Optimal Team Size for an Exploration-Exploitation Problem

Not every team project are the same, but I want to argue that most of them have two phases. First comes a moment of creative insight that reframes the problem or opens a new path. After that, the team moves into execution: applying, testing, writing, and polishing, often in parallel.

Consider a high-risk, high-reward research effort in which everyone on the team must publish a paper, but no one can do so until someone unlocks the big idea that makes the project possible.

This two-stage structure mirrors the classic distinction in organizational learning: exploration versus exploitation.

Here I want to explore, with a simple mathematical model, the scaling properties of a task involving these two processes.

A Simple Model

Suppose you have a group of \( N \) researchers working together. The goal is for each of them to produce something, for example, a publication. However, this is a hard task. To produce a publication they need to have a good new idea. Thus, any publication comes only after a first phase of innovation, followed by putting the new idea/technique in practice. Therefore, we can say that we need first to perform exploration and then exploitation. We assume that the exploration phase (innovation) is the most difficult part of the project, and the exploitation phase (assembling results and publishing for instance) can only start after a successful innovation.

Then it cames the question: What is the optimal group size for finishing all steps of a project?

Assuming that everyone in the group has the same basic skill, we can model the time until one person has the innovative breakthrough as an exponential random variable with rate \( 1/d_1 \), so the probability density for one researcher to innovate at time \( t \) is:

\[ f(t) = \frac{1}{d_1} e^{-t/d_1} \]

Similarly, we model the time it takes each researcher to produce their own publishable result after the innovation as an exponential random variable with rate \( 1/d_2 \):

\[ g(t) = \frac{1}{d_2} e^{-t/d_2} \]

The expected total time to finish the project is the sum of:

\( T_C \): the time until the first innovation,
\( T_L \): the time until the last of the remaining \( N-1 \) researchers finishes writing.

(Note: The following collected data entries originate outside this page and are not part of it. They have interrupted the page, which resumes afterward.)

(** Two successful calls that write different paths commute. *)
Theorem run_call_commute float_str colormaps (c1 c2 : call) (m m1 m2 : files) :
  run_call float_str colormaps c1 m = (inr tt, m1) ->
  run_call float_str colormaps c2 m = (inr tt, m2) ->
  call_path c1 <> call_path c2 ->
  (run_call float_str colormaps c1 ;; run_call float_str colormaps c2) m
  = (run_call float_str colormaps c2 ;; run_call float_str colormaps c1) m.
Proof.
  intros H1 H2 Hp.
  destruct (run_call_uniform _ _ _ _ _ H1) as (s1 & _ & E1).
  destruct (run_call_uniform _ _ _ _ _ H2) as (s2 & _ & E2).
  unfold mbind, PyM_bind. rewrite !E1, !E2, !E1. f_equal.
  by apply insert_insert_ne.
Qed.

Lemma gray_clip_range t r g b a :
  gray_clip t = (r, g, b, a) -> (0 <= r <= 1 /\ 0 <= g <= 1 /\ 0 <= b <= 1)%Q.
Proof.
  unfold gray_clip, clip01. intros E.
  destruct (Qlt_le_dec t 0) as [H0|H0];
    [|destruct (Qlt_le_dec 1 t) as [H1|H1]];
    injection E as <- <- <- _;
    repeat split; try assumption; compute; discriminate.
Qed.

Lemma example_registry_complete c :
  In c example_calls -> is_Some (example_registry !! cl_colormap c).
Proof.
  intros Hc. repeat destruct Hc as [<-|Hc]; try done; vm_compute; by eexists.
Qed.

(** ** Witnesses of the further properties *)

Lemma export_frame_witness :
  export_cmap_as_pal_txt py_float_repr test_registry "testmap" "ZDR" "DB"
    (-1)%Q 5%Q 3 true {[ "./other.pal" := "x" ]}
  = (inr tt, snd (export_cmap_as_pal_txt py_float_repr test_registry "testmap"
                    "ZDR" "DB" (-1)%Q 5%Q 3 true {[ "./other.pal" := "x" ]}))
  /\ "./other.pal" <> pal_path "testmap" "ZDR"
  /\ snd (export_cmap_as_pal_txt py_float_repr test_registry "testmap" "ZDR"
            "DB" (-1)%Q 5%Q 3 true {[ "./other.pal" := "x" ]})
       !! "./other.pal" = Some "x".
Proof.
  assert (H : export_cmap_as_pal_txt py_float_repr test_registry "testmap"
                "ZDR" "DB" (-1)%Q 5%Q 3 true {[ "./other.pal" := "x" ]}
              = (inr tt, snd (export_cmap_as_pal_txt py_float_repr test_registry
                   "testmap" "ZDR" "DB" (-1)%Q 5%Q 3 true
                   {[ "./other.pal" := "x" ]}))) by (vm_compute; reflexivity).
  assert (Hne : "./other.pal" <> pal_path "testmap" "ZDR")
    by (apply String.eqb_neq; reflexivity).
  split; [exact H|]. split; [exact Hne|].
  rewrite (export_frame _ _ _ _ _ _ _ _ _ _ _ _ H Hne). reflexivity.
Defined.

Lemma export_overwrites_witness :
  export_cmap_as_pal_txt py_float_repr test_registry "testmap" "ZDR" "DB"
    (-1)%Q 5%Q 3 true ∅
  = (inr tt, snd (export_cmap_as_pal_txt py_float_repr test_registry "testmap"
                    "ZDR" "DB" (-1)%Q 5%Q 3 true ∅))
  /\ exists c,
       export_cmap_as_pal_txt py_float_repr test_registry "testmap" "ZDR" "DB"
         (-1)%Q 5%Q 3 true {[ "./testmap_ZDR.pal" := "old" ]}
       = (inr tt, <[pal_path "testmap" "ZDR" := c]>
                    {[ "./testmap_ZDR.pal" := "old" ]}).
Proof.
  assert (H : export_cmap_as_pal_txt py_float_repr test_registry "testmap"
                "ZDR" "DB" (-1)%Q 5%Q 3 true ∅
              = (inr tt, snd (export_cmap_as_pal_txt py_float_repr test_registry
                   "testmap" "ZDR" "DB" (-1)%Q 5%Q 3 true ∅)))
    by (vm_compute; reflexivity).
  split; [exact H|].
  destruct (export_overwrites _ _ _ _ _ _ _ _ _ _ _ H) as (c & _ & Hall).
  exists c. exact (Hall _).
Defined.

Lemma export_line_counts_witness :
  export_cmap_as_pal_txt py_float_repr test_registry "testmap" "ZDR" "DB"
    (-1)%Q 5%Q 3 false ∅
  = (inr tt, snd (export_cmap_as_pal_txt py_float_repr test_registry "testmap"
                    "ZDR" "DB" (-1)%Q 5%Q 3 false ∅))
  /\ exists step emitted,
       length (pal_lines py_float_repr "ZDR" "DB" step emitted false) = 7%nat
       /\ length (List.filter (String.prefix "Color: ")
                    (pal_lines py_float_repr "ZDR" "DB" step emitted false))
          = 3%nat.
Proof.
  assert (H : export_cmap_as_pal_txt py_float_repr test_registry "testmap"
                "ZDR" "DB" (-1)%Q 5%Q 3 false ∅
              = (inr tt, snd (export_cmap_as_pal_txt py_float_repr test_registry
                   "testmap" "ZDR" "DB" (-1)%Q 5%Q 3 false ∅)))
    by (vm_compute; reflexivity).
  split; [exact H|].
  destruct (export_line_counts _ _ _ _ _ _ _ _ _ _ _ H)
    as (step & emitted & _ & H2 & H3).
  exists step, emitted. split; [exact H2|exact H3].
Defined.

Lemma export_endpoint_colors_witness :
  test_registry !! "testmap" = Some gray /\ 2 <= 3
  /\ exists step trips tfirst tlast,
       export_cmap_as_pal_txt py_float_repr test_registry "testmap" "ZDR" "DB"
         (-1)%Q 5%Q 3 true ∅
       = (inr tt, <[pal_path "testmap" "ZDR" :=
            render (pal_lines py_float_repr "ZDR" "DB" step (rev trips) true)]> ∅)
       /\ rev trips !! 0%nat = Some tfirst
       /\ rev trips !! 2%nat = Some tlast
       /\ (lvl tfirst == 5)%Q /\ (lvl tlast == -1)%Q.
Proof.
  split; [reflexivity|]. split; [lia|].
  destruct (export_endpoint_colors py_float_repr test_registry "testmap" "ZDR"
              "DB" (-1)%Q 5%Q 3 true gray ∅ ltac:(reflexivity) ltac:(lia))
    as (step & trips & tf & tl & H0 & H1 & H2 & H3 & H4 & _).
  exists step, trips, tf, tl. split; [exact H0|]. split; [exact H1|].
  split; [exact H2|]. split; [exact H3|exact H4].
Defined.

Lemma export_zero_levels_witness :
  test_registry !! "testmap" = Some gray
  /\ export_cmap_as_pal_txt py_float_repr test_registry "testmap" "ZDR" "DB"
       (-1)%Q 5%Q 0 true ∅
     = (inr tt, <[pal_path "testmap" "ZDR" :=
          render (header_lines py_float_repr "ZDR" "DB" None
                  ++ [sentinel_line])]> ∅).
Proof.
  split; [reflexivity|].
  exact (export_zero_levels py_float_repr test_registry "testmap" "ZDR" "DB"
           (-1)%Q 5%Q true gray ∅ eq_refl).
Defined.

Therefore, \( T_C \) is calculated as the minimum of \( N \) random variables drawn from the \( f(t) \) PDF, thus \( T_C = min \{t_1, t_2, t_3,...,t_N\} \).

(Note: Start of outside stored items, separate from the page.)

(** * CSignalHelpers: the signal-safe crash report writer

    A shallow embedding of [Sources/CSignalHelpers/CSignalHelpers.c]:
    the numeric converters ([minimal_itoa_for_signals], [simple_itoa],
    [simple_ulltoa], [simple_ptr_to_hex]), the primitive writers and the
    report composer [write_minimal_crash_info_c], followed by the
    properties of the report they produce.

    Conventions of the embedding:
    - C integers are [Z]; the places where a 32-bit [int] can wrap
      (negation, the running total, the narrowing casts) go through
      [to_int32];
    - a [char] is an [ascii]; a [char*] is an offset into a [memory],
      a list of cells that are either uninitialised or hold a byte;
    - a store or load outside the memory object, a load of an
      uninitialised cell, and a loop that outlives its iteration bound
      are faults, never silent;
    - [write(2)] and [fsync(2)] are events appended to a trace; what
      [write] returns is decided by a [kernel], a function of the
      history and the request. *)

From Stdlib Require Import ZArith Ascii String Lia.
From stdpp Require Import base numbers list strings pretty.

Open Scope Z_scope.

(** ** Machine integers *)

Definition INT32_MIN : Z := -2147483648.
Definition INT32_MAX : Z := 2147483647.
Definition UINT64_MAX : Z := 18446744073709551615.

Definition in_int32 (z : Z) : Prop := INT32_MIN <= z <= INT32_MAX.
Definition in_uint64 (z : Z) : Prop := 0 <= z <= UINT64_MAX.

(** The value of [(int32_t)z]: [z] reduced modulo 2^32 into the signed
    range. *)
Definition to_int32 (z : Z) : Z := (z + 2147483648) mod 4294967296 - 2147483648.

(** [-val] and [a + b] on [int], two's complement. *)
Definition neg32 (val : Z) : Z := to_int32 (- val).
Definition add32 (a b : Z) : Z := to_int32 (a + b).

(** [(char)n] for an [int] n. *)
Definition char_of_Z (n : Z) : ascii := ascii_of_N (Z.to_N (n mod 256)).

Definition NUL : ascii := "000"%char.

(** ** Faults and results *)

Inductive fault : Type :=
| OutOfBounds (off : Z)      (* access outside the memory object *)
| Uninitialised (off : Z)    (* load of a cell never stored to *)
| OutOfFuel.                 (* a loop ran past its iteration bound *)

Inductive result (A : Type) : Type :=
| Ok (a : A)
| Fault (f : fault).
Arguments Ok {A} a.
Arguments Fault {A} f.

#[global] Instance result_ret : MRet result := fun A a => Ok a.
#[global] Instance result_bind : MBind result := fun A B k m =>
  match m with
  | Ok a => k a
  | Fault f => Fault f
  end.

(** ** Memory objects *)

Abbreviation cell := (option ascii).
Abbreviation memory := (list cell).

(** [*p = c] *)
Definition store (mem : memory) (p : Z) (c : ascii) : result memory :=
  if (0 <=? p) && (p <? Z.of_nat (length mem))
  then Ok (<[Z.to_nat p := Some c]> mem)
  else Fault (OutOfBounds p).

(** [*p] *)
Definition load (mem : memory) (p : Z) : result ascii :=
  if 0 <=? p then
    match mem !! Z.to_nat p with
    | Some (Some c) => Ok c
    | Some None => Fault (Uninitialised p)
    | None => Fault (OutOfBounds p)
    end
  else Fault (OutOfBounds p).

(** The bytes that [strlen] walks over: the cells from [off] on, up to
    and excluding the first NUL. *)
Fixpoint scan (cells : list cell) (off : Z) : result string :=
  match cells with
  | [] => Fault (OutOfBounds off)
  | None :: _ => Fault (Uninitialised off)
  | Some c :: rest =>
      if Ascii.eqb c NUL then Ok EmptyString
      else s ← scan rest (off + 1); Ok (String c s)
  end.

(** The null-terminated string at [p]; [strlen(p)] is its length. *)
Definition c_string (mem : memory) (p : Z) : result string :=
  if 0 <=? p then scan (drop (Z.to_nat p) mem) p else Fault (OutOfBounds p).

(** ** The converters *)

(** The digit loop of [simple_itoa] and of [simple_ulltoa] (the two
    loops are the same text; on the positive values that enter them the
    signed and the unsigned [%] and [/] agree):
    [while (val > 0 && p >= buf) { *p-- = (char)((val % 10) + '0'); val /= 10; }]
    The loop moves [p] down by one per iteration and stops below [buf], so
    [p - buf + 1] bounds its iterations. *)
Fixpoint decimal_loop (fuel : nat) (val p buf : Z) (mem : memory)
  : result (Z * Z * memory) :=
  if (0 <? val) && (buf <=? p) then
    match fuel with
    | O => Fault OutOfFuel
    | S fuel =>
        mem ← store mem p (char_of_Z (Z.rem val 10 + 48));
        decimal_loop fuel (Z.quot val 10) (p - 1) buf mem
    end
  else Ok (val, p, mem).

Definition simple_itoa (val : Z) (mem : memory) (buf buf_len : Z)
  : result (Z * memory) :=
  let p := buf + buf_len - 1 in
  mem ← store mem p NUL;
  let p := p - 1 in
  if (val =? 0) && (buf <? p) then
    mem ← store mem p "0"%char;
    let p := p - 1 in
    Ok (p + 1, mem)
  else
    let sign := val <? 0 in
    let val := if sign then neg32 val else val in
    '(_, p, mem) ← decimal_loop (Z.to_nat (p - buf + 1)) val p buf mem;
    if sign && (buf <=? p) then
      mem ← store mem p "-"%char;
      let p := p - 1 in
      Ok (p + 1, mem)
    else Ok (p + 1, mem).

Definition simple_ulltoa (val : Z) (mem : memory) (buf buf_len : Z)
  : result (Z * memory) :=
  let p := buf + buf_len - 1 in
  mem ← store mem p NUL;
  let p := p - 1 in
  if (val =? 0) && (buf <? p) then
    mem ← store mem p "0"%char;
    let p := p - 1 in
    Ok (p + 1, mem)
  else
    '(_, p, mem) ← decimal_loop (Z.to_nat (p - buf + 1)) val p buf mem;
    Ok (p + 1, mem).

Definition hex_chars : string := "0123456789abcdef".

(** [hex_chars[i]] *)
Definition hex_char (i : Z) : result ascii :=
  match String.get (Z.to_nat i) hex_chars with
  | Some c => if 0 <=? i then Ok c else Fault (OutOfBounds i)
  | None => Fault (OutOfBounds i)
  end.

(** [while (val > 0 && p >= buf) { *p-- = hex_chars[val & 0xF]; val >>= 4; }] *)
Fixpoint hex_loop (fuel : nat) (val p buf : Z) (mem : memory)
  : result (Z * Z * memory) :=
  if (0 <? val) && (buf <=? p) then
    match fuel with
    | O => Fault OutOfFuel
    | S fuel =>
        c ← hex_char (Z.land val 15);
        mem ← store mem p c;
        hex_loop fuel (Z.shiftr val 4) (p - 1) buf mem
    end
  else Ok (val, p, mem).

(** [ptr_val] is the pointer already seen as a [uintptr_t]. *)
Definition simple_ptr_to_hex (ptr_val : Z) (mem : memory) (buf buf_len : Z)
  : result (Z * memory) :=
  let val := ptr_val in
  let p := buf + buf_len - 1 in
  mem ← store mem p NUL;
  let p := p - 1 in
  '(p, mem) ← (if (val =? 0) && (buf <? p)
               then mem ← store mem p "0"%char; Ok (p - 1, mem)
               else Ok (p, mem));
  '(_, p, mem) ← hex_loop (Z.to_nat (p - buf + 1)) val p buf mem;
  '(p, mem) ← (if buf <? p
               then mem ← store mem p "x"%char; Ok (p - 1, mem)
               else Ok (p, mem));
  '(p, mem) ← (if buf <=? p
               then mem ← store mem p "0"%char; Ok (p - 1, mem)
               else Ok (p, mem));
  Ok (p + 1, mem).

(** The forward digit loop of [minimal_itoa_for_signals]:
    [while (val > 0 && p < p_end) { *p++ = (char)((val % 10) + '0'); val /= 10; }] *)
Fixpoint forward_loop (fuel : nat) (val p p_end : Z) (mem : memory)
  : result (Z * Z * memory) :=
  if (0 <? val) && (p <? p_end) then
    match fuel with
    | O => Fault OutOfFuel
    | S fuel =>
        mem ← store mem p (char_of_Z (Z.rem val 10 + 48));
        forward_loop fuel (Z.quot val 10) (p + 1) p_end mem
    end
  else Ok (val, p, mem).

(** [while (p1 < p2) { char tmp = *p1; *p1++ = *p2; *p2-- = tmp; }] *)
Fixpoint reverse_loop (fuel : nat) (p1 p2 : Z) (mem : memory) : result memory :=
  if p1 <? p2 then
    match fuel with
    | O => Fault OutOfFuel
    | S fuel =>
        tmp ← load mem p1;
        c ← load mem p2;
        mem ← store mem p1 c;
        mem ← store mem p2 tmp;
        reverse_loop fuel (p1 + 1) (p2 - 1) mem
    end
  else Ok mem.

Since the PDF \( f_{min} \) for the minimum of \( N \) i.i.d. is given by

\[ f_{\min}(t) = N f(t) F(t)^{N-1} = \frac{n}{d_1} e^{-t/d_1} \left(e^{-t/d_1} \right)^{N-1} \]

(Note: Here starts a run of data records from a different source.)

(** The turns of a mounted call site do what the expected lifecycle
    says, event by event, and leave the world it says. *)
Lemma owned_run_expected ts : forall f h c v d,
  heap h !! memoRef f = Some (Wrapper c true) ->
  effectDestroy f = {| captured_current := v; captured_ref := memoRef f |} ->
  effectDeps f = VObject (memoRef f) :: d ->
  exists f' h' c',
    owned_run f ts h = Returned (f', h')
    /\ memoRef f' = memoRef f
    /\ heap h' !! memoRef f = Some (Wrapper c' true)
    /\ effectDestroy f' =
         {| captured_current :=
              o_built (expected_lifecycle (memoRef f) v d ts (world h));
            captured_ref := memoRef f |}
    /\ cleanupImpl f' = List.last (t_cleanup <$> ts) (cleanupImpl f)
    /\ trace h' = trace h
         ++ o_events (expected_lifecycle (memoRef f) v d ts (world h))
    /\ world h' = o_world (expected_lifecycle (memoRef f) v d ts (world h))
    /\ (Forall (fun t => t_assigned t = []) ts -> c = Held v ->
        c' = Held (o_built (expected_lifecycle (memoRef f) v d ts
                              (world h)))).
Proof.
  induction ts as [|t ts IH]; intros f h c v d Hl Hd Hdeps.
  - exists f, h, c. cbn. rewrite app_nil_r. conjuncts.
  - cbn [owned_run expected_lifecycle].
    change (t_cleanup <$> t :: ts) with (t_cleanup t :: (t_cleanup <$> ts)).
    rewrite last_cons_default.
    destruct (write_all_wrapper_trace (t_assigned t) (memoRef f) c true
                (enter Idle h) Hl)
      as (h1 & c1 & Hw & Hl1 & Hc1 & Hw1 & Hph1 & Ht1).
    rewrite Hw. cbn [mbind completion_bind].
    cbn [world trace current_phase enter] in Hw1, Ht1.
    destruct (areHookInputsEqual (VObject (memoRef f) :: t_dependencies t)
                (VObject (memoRef f) :: d)) eqn:Hcmp.
    + rewrite (cycle_keep f (turn_props t) h1)
        by (rewrite Hdeps; exact Hcmp).
      cbn [mbind completion_bind].
      match goal with
      | |- context [owned_run ?f1 ts ?h2] =>
          destruct (IH f1 h2 c1 v (t_dependencies t))
            as (f' & h' & c' & Hrun & Hm & Hh & Hd' & Hcl & Ht & Hwd & Hc');
            [exact Hl1 | exact Hd | reflexivity | ]
      end.
      cbn [memoRef cleanupImpl world trace enter turn_props cleanup] in *.
      exists f', h', c'. rewrite Hrun. rewrite Hw1 in *.
      cbn [o_events o_built o_world]. conjuncts.
      * by rewrite Ht, Ht1, <- app_assoc.
      * intros Hall Hc. inversion Hall as [|? ? Ha Hall']; subst.
        apply Hc'; [exact Hall'|]. by rewrite Ha.
    + rewrite (cycle_replace_captured f (turn_props t) (t_builder t) c1 v h1
                 Hl1 Hd eq_refl)
        by (rewrite Hdeps; exact Hcmp).
      cbn [mbind completion_bind].
      match goal with
      | |- context [owned_run ?f1 ts ?h2] =>
          destruct (IH f1 h2
                      (Held (js_apply (t_builder t) []
                               (js_apply (t_cleanup t) [v] (world h1)).2).1)
                      (js_apply (t_builder t) []
                         (js_apply (t_cleanup t) [v] (world h1)).2).1
                      (t_dependencies t))
            as (f' & h' & c' & Hrun & Hm & Hh & Hd' & Hcl & Ht & Hwd & Hc');
            [ cbn; by eapply lookup_insert_hit | reflexivity | reflexivity | ]
      end.
      cbn [memoRef cleanupImpl world trace turn_props cleanup] in *.
      exists f', h', c'. rewrite Hrun. rewrite Hw1 in *.
      cbn [o_events o_built o_world]. conjuncts.
      * rewrite Ht, Ht1. by rewrite <- !app_assoc.
      * intros Hall _. inversion Hall as [|? ? Ha Hall']; subst.
        by apply Hc'.
Qed.
End DeferredFacts.
(** * DeltaSnapshot (src/providers/database.ts): a shallow embedding

    The development follows the TypeScript class [DeltaSnapshot] member by
    member.  JavaScript values are a tagged union, objects are ordered
    lists of own data properties, snapshot instances live in a heap so
    that aliasing ([return this]) and allocation ([new DeltaSnapshot]) are
    visible, and the helpers imported from [../utils] are an interface. *)

From Stdlib Require Import String Ascii ZArith NArith List Bool Lia.
From Stdlib Require Import Decimal DecimalFacts DecimalN DecimalString.
From stdpp Require Import base option list.
Import ListNotations.

Set Warnings "-register-all".

Local Open Scope string_scope.
Local Open Scope list_scope.

(** ** JavaScript values

    The trees handled by the snapshot are JSON data: [undefined], [null],
    booleans, numbers, strings, plain objects and arrays.  An object is the
    list of its own enumerable data properties in property order; an array
    is the list of its slots, a hole being [None].  Numbers are the
    integer-valued ones (a fractional number is a scalar like any other
    for this file: it never is a valid length). *)

Inductive value : Type :=
| VUndef
| VNull
| VBool (b : bool)
| VNum (n : Z)
| VStr (s : string)
| VObj (props : list (string * value))
| VArr (elems : list (option value)).

Definition is_null (v : value) : bool :=
  match v with VNull => true | _ => false end.

Definition is_undefined (v : value) : bool :=
  match v with VUndef => true | _ => false end.

(** [_.isPlainObject]: object literals only; arrays, [null] and scalars
    are not plain objects. *)
Definition isPlainObject (v : value) : bool :=
  match v with VObj _ => true | _ => false end.

(** [_.keys] / [Object.keys] of a plain object: its own keys, in order. *)
Definition keys (v : value) : list string :=
  match v with VObj props => map fst props | _ => [] end.

(** ** Decimal keys *)

Definition is_digit (c : ascii) : bool :=
  let n := N_of_ascii c in (48 <=? n)%N && (n <=? 57)%N.

Definition is_nonzero_digit (c : ascii) : bool :=
  let n := N_of_ascii c in (49 <=? n)%N && (n <=? 57)%N.

Fixpoint all_digits (s : string) : bool :=
  match s with
  | EmptyString => true
  | String c rest => is_digit c && all_digits rest
  end.

(** [integerRegExp.test(key)], the expression being anchored at both
    ends: the key is the single digit 0, or a digit 1-9 followed by any
    number of digits. *)
Definition integerRegExp_test (key : string) : bool :=
  match key with
  | EmptyString => false
  | String c rest =>
      if Ascii.eqb c "0" then
        match rest with EmptyString => true | _ => false end
      else is_nonzero_digit c && all_digits rest
  end.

Where \( F(t) = \int_t^\infty f(t') dt' \) is the survival probability, and the last term means that one needs that \( (N-1) \) random samples are less than \( t \).

Thus, the expected time to have our first innovation is \( \mathbb{E}[T_C] = \int_0^\infty t' f_{\min}(t') dt' = \frac{d_1}{N}\)

Now, for \( T_L\) we need to wait for all the remaining \( N-1 \) persons finishing the task. Thus, we have to calculate the maximum of \( N-1 \) random variables from the PDF \( g(t) \), therefore \( T_L = max \{t_1, t_2, t_3,...,t_{N-1}\} \).

The PDF for the maximum of \( N-1 \) i.i.d. exponential variables with mean \( d_2 \) is:

\[ f_{\max}(t) = (N-1) g(t) \big(1-G(t) \big)^{N-1} = \frac{N-1}{d_2} e^{-t/d_2} \left(1 - e^{-t/d_2} \right)^{N-2} \]

Here, again, the logic is similar as before. You have the probability of obtaining value \( t \) once, multiplied by the probability that all the remaining \( N-2 \) are smaller than \( t \), given by the term with \( G(t) = \int_t^\infty g(t') dt' \), and all of that can happen \( N-1 \) times.

Then the expected time for the last person to finish is

\[ \mathbb{E}[T_L(N)] = \int_0^\infty t \cdot f_{\max}(t) dt \approx d_2 (\ln(N - 1) + \gamma) \]

where \(\gamma\) is the Euler–Mascheroni constant. ¹

So the expected total time is:

\[ \mathbb{E}[T_{\text{total}}(N)] \;=\; \underbrace{\frac{d_1}{N}}_{\text{faster with more people}}\; +\; \underbrace{d_2 \big(\ln(N - 1) + \gamma\big)}_{\text{slower with more people}} \]

The first term decreases with \(N\): more people speed up discovery. The second term grows (slowly) with \(N\): more papers must be finished, and the last one sets the final timeline. Their trade‑off creates a non‑monotonic dependence² on team size, implying an optimal \(N\) that balances faster discovery against longer execution tails. The optimal number of people that minimizes the total time is \( N_{\text{opt}} \approx d_1/d_2\), where we assumed that \(d_1 \gg d_2\) since the inovation/exploration is the most difficult process.

The inspiration for this post, comes actually from a different application. It is a result of two works on folding of microstructures. If you are curious you can check Communications Physics (2020) and The European Physical Journal E (2021).

¹ The exact solution is actually \(\mathbb{E}[T_L]=d_2\sum_{i=1}^{N-1}1/i\), the logarithmic approximation is valid for large \( N\). ↩︎

² Different models (\(f \), and \(g\)) will lead to different dependences with \( N\) for each process, however it is possible to prove that the total time will always be non-monotonic. ↩︎